(** * Closed-form integrals of the product Matern-3/2 kernel

    A shallow embedding of
    [emukit/quadrature/kernels/quadrature_matern32.py] over exact real
    arithmetic.  Floating-point numbers are read as real numbers, NumPy
    arrays as lists with an explicit shape, and Python exceptions as the
    error branch of a small result monad.  The module [Double] embeds
    [_qKq_1d] and [qKq] a second time, in IEEE binary64 arithmetic, for the
    statements that depend on rounding. *)

From Stdlib Require Import PrimFloat.
From Stdlib Require FloatOps SpecFloat.
From Stdlib Require Import Reals Lra Lia List ZArith Bool.
Import ListNotations.

Local Open Scope R_scope.

(** ** Exceptions and the result monad *)

Inductive exn : Set :=
| IndexError
| NotImplementedError.

Inductive result (A : Type) : Type :=
| Ok (a : A)
| Raise (e : exn).

Arguments Ok {A} a.
Arguments Raise {A} e.

Definition bind {A B : Type} (m : result A) (k : A -> result B) : result B :=
  match m with
  | Ok a => k a
  | Raise e => Raise e
  end.

Notation "x <- m ;; k" := (bind m (fun x => k))
  (at level 61, m at next level, right associativity).

(** [l[i]] for a non-negative index [i] on a Python list or a 1-D array. *)
Definition index {A : Type} (l : list A) (i : nat) : result A :=
  match nth_error l i with
  | Some v => Ok v
  | None => Raise IndexError
  end.

(** ** The fragment of NumPy the module uses *)

Module Np.

(** One-dimensional arrays of shape [(n,)]. *)
Definition vec := list R.

(** [np.ones(n)] *)
Definition ones (n : nat) : vec := repeat 1 n.

(** Elementwise unary operations. *)
Definition exp (v : vec) : vec := map Rtrigo_def.exp v.
Definition neg (v : vec) : vec := map Ropp v.

(** Elementwise binary operation on two arrays of one shape. *)
Definition zip_with (f : R -> R -> R) (u v : vec) : vec :=
  map (fun p => f (fst p) (snd p)) (combine u v).

Definition add (u v : vec) : vec := zip_with Rplus u v.
Definition mul (u v : vec) : vec := zip_with Rmult u v.

(** An array and a scalar, the scalar broadcast: [v + s], [v - s],
    [v * s], [v / s] and [s + v], [s - v], [s * v]. *)
Definition add_s (v : vec) (s : R) : vec := map (fun x => x + s) v.
Definition sub_s (v : vec) (s : R) : vec := map (fun x => x - s) v.
Definition mul_s (v : vec) (s : R) : vec := map (fun x => x * s) v.
Definition div_s (v : vec) (s : R) : vec := map (fun x => x / s) v.
Definition s_add (s : R) (v : vec) : vec := map (fun x => s + x) v.
Definition s_sub (s : R) (v : vec) : vec := map (fun x => s - x) v.
Definition s_mul (s : R) (v : vec) : vec := map (fun x => s * x) v.

(** Two-dimensional arrays: the shape and the rows. *)
Record array2 : Type := mk_array2 {
  shape : nat * nat;
  data : list (list R)
}.

(** The rows agree with the shape. *)
Definition wf (x : array2) : Prop :=
  length (data x) = fst (shape x) /\
  Forall (fun r => length r = snd (shape x)) (data x).
(** The body of the [try] block. *)
Definition getMCPs_body (env : Env) : result (list MCPOption) :=
  bind (getCustomConfig env) (fun customConfig =>
  match customConfig with
  | None => Ok []
  | Some cfg =>
      match mcpServers cfg with
      | None => Ok []
      | Some _ =>
          bind (getMCPManager env) (fun mcpManager =>
          bind (getServerNames mcpManager) (fun mcpServers =>
          let defaultMCPSet := defaultsOf cfg in
          let options :=
            map (fun server =>
                   {| name := server;
                      isDefault := includes defaultMCPSet server |})
                mcpServers in
          Ok options))
      end
  end).

(** [getMCPs]: what the returned promise settles to.  The calls to
    [console.log] and [logger.error] write to the log and return. *)
Definition getMCPs (env : Env) : result (list MCPOption) :=
  try_catch (getMCPs_body env) (fun _error => Ok []).

(** What the handler hands to [res.status(code).send(body)]. *)
Inductive Body : Type :=
| Mcps (l : list MCPOption)
| Failure (message : string) (error : string).

(** [router.get('/')] after authentication: the sequence of
    [res.status(code).send(body)] calls it makes.  [send] is the
    response object's method and may itself throw. *)
Definition route_get (env : Env) (send : nat -> Body -> result unit)
  : list (nat * Body) :=
  let failure (error : JsError) :=
    (500, Failure "Failed to retrieve categories" (error_message error)) in
  match getMCPs env with
  | Ok mcps =>
      match send 200 (Mcps mcps) with
      | Ok _ => [(200, Mcps mcps)]
      | Throw error => [(200, Mcps mcps); failure error]
      end
  | Throw error => [failure error]
  end.

End Server.

(** ** Client side: data shared by the two components *)

Module DataProvider.

(** An entry of the [useGetMCP] response as the server sends it;
    [isDefault] may be missing. *)
Record MCPServerData : Type := {
  data_name : string;
  data_isDefault : option bool
}.

Record MCPServer : Type := {
  name : string;
  isDefault : bool
}.

(** The [select] option of [useGetMCP]; [Boolean(undefined)] is
    [false]. *)
Definition select (data : list MCPServerData) : list MCPServer :=
  map (fun mcpServer =>
         {| name := data_name mcpServer;
            isDefault := default false (data_isDefault mcpServer) |})
      data.

Definition loadingMCPServers : list MCPServer :=
  [ {| name := "time"; isDefault := true |} ].

(** [const { data = loadingMCPServers } = useGetMCP({ select })] *)
Definition useGetMCP (data : option (list MCPServerData))
  : list MCPServer :=
  match data with
  | Some d => select d
  | None => loadingMCPServers
  end.

(** [servers.filter(server => server.isDefault).map(server => server.name)] *)
Definition defaultMCPServers (servers : list MCPServer) : list string :=
  map name (List.filter isDefault servers).

(** The function returned by [useLocalize]: a phrase key and the
    optional interpolated count [{ 0: n }]. *)
Definition Localize : Type := string -> option nat -> string.

End DataProvider.

(** ** The dropdown: MultiSelect.tsx *)

Module MultiSelect.
Import DataProvider.

(** The props the component reads; [S] is the state the setters act
    on.  Styling props and the unused [defaultSelectedValues] are left
    out. *)
Record Props (S : Type) : Type := {
  items : list string;
  label : option string;
  placeholder : option string;
  onSelectedValuesChange : option (list string -> S -> result S);
  renderSelectedValues : option (list string -> option string -> string);
  selectedValues : option (list string);
  setSelectedValues : list string -> S -> result S
}.
Arguments items {S}.
Arguments label {S}.
Arguments placeholder {S}.
Arguments onSelectedValuesChange {S}.
Arguments renderSelectedValues {S}.
Arguments selectedValues {S}.
Arguments setSelectedValues {S}.

(** What is rendered when the component does not return [null]. *)
Record View (S : Type) : Type := {
  value : list string;
  setValue : list string -> S -> result S;
  labelText : option string;
  buttonText : string;
  options : list string
}.
Arguments value {S}.
Arguments setValue {S}.
Arguments labelText {S}.
Arguments buttonText {S}.
Arguments options {S}.

Definition defaultRender
    (values : list string) (placeholder : option string) : string :=
  match values with
  | [] => or_else placeholder "Select..."
  | [v] => v
  | _ => pretty (length values) +:+ " items selected"
  end.

(** [defaultMCPServers.length > 0 ? defaultMCPServers : ['time']] *)
Definition serverNamesForFiltering (mcpServers : list MCPServer)
  : list string :=
  let defaults := defaultMCPServers mcpServers in
  if Nat.ltb 0 (length defaults) then defaults else ["time"].

Definition handleValueChange {S} (props : Props S)
    (values : list string) (s : S) : result S :=
  bind (setSelectedValues props values s) (fun s' =>
  match onSelectedValuesChange props with
  | Some onChange => onChange values s'
  | None => Ok s'
  end).

(** The component: [None] is [return null]. *)
Definition MultiSelect {S} (props : Props S)
    (data : option (list MCPServerData)) : option (View S) :=
  let placeholder := Some (default "Select..." (placeholder props)) in
  let render :=
    default defaultRender (renderSelectedValues props) in
  let selected := default [] (selectedValues props) in
  let mcpServers := useGetMCP data in
  let names := serverNamesForFiltering mcpServers in
  let filteredSelectedValues :=
    List.filter (fun value => negb (includes names value)) selected in
  if Nat.eqb (length filteredSelectedValues) 0 then None
  else
    Some {| value := filteredSelectedValues;
            setValue := handleValueChange props;
            labelText := label props;
            buttonText := render filteredSelectedValues placeholder;
            options := items props |}.

End MultiSelect.

(** ** The selector: MCPSelect *)

Module MCPSelect.
Import DataProvider.

(** Modelled from the spec: [Constants.NEW_CONVO] and
    [LocalStorageKeys.LAST_MCP_] come from the data-provider package,
    which is not among the sources: the sentinel key of a new
    conversation and the namespace prefix of the persisted snapshots. *)
Definition NEW_CONVO : string := "new".
Definition LAST_MCP_ : string := "LAST_MCP_".

Definition storageCondition (value : jsval)
    (rawCurrentValue : option string) : bool :=
  let nonEmptyArray :=
    match value with
    | JArray l => Nat.ltb 0 (length l)
    | _ => false
    end in
  match rawCurrentValue with
  | Some raw =>
      if negb (String.eqb raw EmptyString) then
        let currentValue := trim raw in
        if Nat.ltb 2 (String.length currentValue) then true
        else nonEmptyArray
      else nonEmptyArray
  | None => nonEmptyArray
  end.

(** The value of the atom [ephemeralAgentByConvoId(key)]; an absent
    entry of the family is [null]. *)
Record EphemeralAgent : Type := {
  mcp : option (list string);
  execute_code : option bool
}.

(** The component instance together with the stores it writes.
    [localStorage] keeps, per storage key, the array whose JSON text is
    stored; [saved] lists the [localStorage.setItem] calls, latest
    first. *)
Record State : Type := mkState {
  conversationId : option string;
  hasSetFetched : option string;
  mcpValues : option (list string);
  ephemeralAgentByConvoId : gmap string EphemeralAgent;
  localStorage : gmap string (list string);
  saved : list (string * list string)
}.

(** [conversationId ?? Constants.NEW_CONVO] *)
Definition key (st : State) : string :=
  default NEW_CONVO (conversationId st).

Definition ephemeralAgent (st : State) : option EphemeralAgent :=
  ephemeralAgentByConvoId st !! key st.

(** [ephemeralAgent?.mcp ?? []] *)
Definition mcpState (st : State) : list string :=
  default [] (ephemeralAgent st ≫= mcp).

Definition set_hasSetFetched (r : option string) (st : State) : State :=
  mkState (conversationId st) r (mcpValues st)
          (ephemeralAgentByConvoId st) (localStorage st) (saved st).

Definition set_mcpValues (v : option (list string)) (st : State) : State :=
  mkState (conversationId st) (hasSetFetched st) v
          (ephemeralAgentByConvoId st) (localStorage st) (saved st).

Definition set_conversationId (c : option string) (st : State) : State :=
  mkState c (hasSetFetched st) (mcpValues st)
          (ephemeralAgentByConvoId st) (localStorage st) (saved st).

(** [setEphemeralAgent(updater)] on the atom of the current key. *)
Definition setEphemeralAgent
    (updater : option EphemeralAgent -> EphemeralAgent) (st : State)
  : State :=
  mkState (conversationId st) (hasSetFetched st) (mcpValues st)
          (<[key st := updater (ephemeralAgent st)]>
             (ephemeralAgentByConvoId st))
          (localStorage st) (saved st).

(** [localStorage.getItem(k)]: the stored JSON text, or [null]. *)
Definition getItem (k : string) (st : State) : option string :=
  JSON_stringify <$> (localStorage st !! k).

(** [localStorage.setItem(k, JSON.stringify(value))] *)
Definition setItem (k : string) (value : list string) (st : State)
  : State :=
  mkState (conversationId st) (hasSetFetched st) (mcpValues st)
          (ephemeralAgentByConvoId st)
          (<[k := value]> (localStorage st)) ((k, value) :: saved st).

(** [(prev) => ({ ...prev, mcp: values })] *)
Definition withMcp (values : list string) (prev : option EphemeralAgent)
  : EphemeralAgent :=
  {| mcp := Some values; execute_code := prev ≫= execute_code |}.

Definition setSelectedValues (values : jsval) (st : State)
  : result State :=
  if negb (truthy values) then Ok st
  else
    match values with
    | JArray l => Ok (setEphemeralAgent (withMcp l) st)
    | _ => Ok st
    end.

(** Modelled from the spec: the hook [useLocalStorage]
    (hooks/useLocalStorageAlt) is not among the sources; only its call
    [useLocalStorage(storageKey, mcpState, setSelectedValues,
    storageCondition)] is.  By the spec the persisted snapshot is written
    on every committed change: the setter the hook returns commits
    [value] as the hook's value, saves it under the storage key, and
    hands it to the global setter given at the call.  What the hook does
    with the storage condition it is given is not visible in the sources
    and is not modelled. *)
Definition setMCPValues (value : list string) (st : State)
  : result State :=
  let k := LAST_MCP_ +:+ key st in
  let st1 := set_mcpValues (Some value) st in
  let st2 := setItem k value st1 in
  setSelectedValues (JArray value) st2.

(** Modelled from the spec: the same hook when the storage key changes
    with the conversation: the hook's value is seeded from the persisted
    snapshot if there is one, else from the default value given at the
    call, [mcpState]. *)
Definition conversationChanged (id : option string) (st : State)
  : result State :=
  let st1 := set_conversationId id st in
  let seed :=
    match localStorage st1 !! (LAST_MCP_ +:+ key st1) with
    | Some stored => stored
    | None => mcpState st1
    end in
  Ok (set_mcpValues (Some seed) st1).

(** The effect that keeps the default servers selected. *)
Definition defaultsEffect (defaultMCPServers : list string) (st : State)
  : result State :=
  match mcpValues st with
  | None => setMCPValues defaultMCPServers st
  | Some values =>
      let missingDefaults :=
        List.filter (fun server => negb (includes values server))
                    defaultMCPServers in
      if Nat.ltb 0 (length missingDefaults)
      then setMCPValues (values ++ missingDefaults) st
      else Ok st
  end.

(** The effect that prunes the selection against the fetched server
    set.  [mcpValues.filter] on a missing value is a TypeError. *)
Definition pruneEffect (isFetched : bool)
    (mcpServerSet : option (list string)) (st : State) : result State :=
  if decide (hasSetFetched st = Some (key st)) then Ok st
  else if negb isFetched then Ok st
  else
    let st1 := set_hasSetFetched (Some (key st)) st in
    if Nat.ltb 0 (length (default [] mcpServerSet)) then
      match mcpValues st1 with
      | Some values =>
          setMCPValues
            (List.filter (fun mcp => includes (default [] mcpServerSet) mcp)
                         values)
            st1
      | None => Throw (TypeError "mcpValues.filter")
      end
    else setMCPValues [] st1.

EXERCISE GOAL — Taking the records above as a whole, work out how many of their lines hold the word "MultiSelect". The reply should be that number alone.

RESPONSE AREA — 4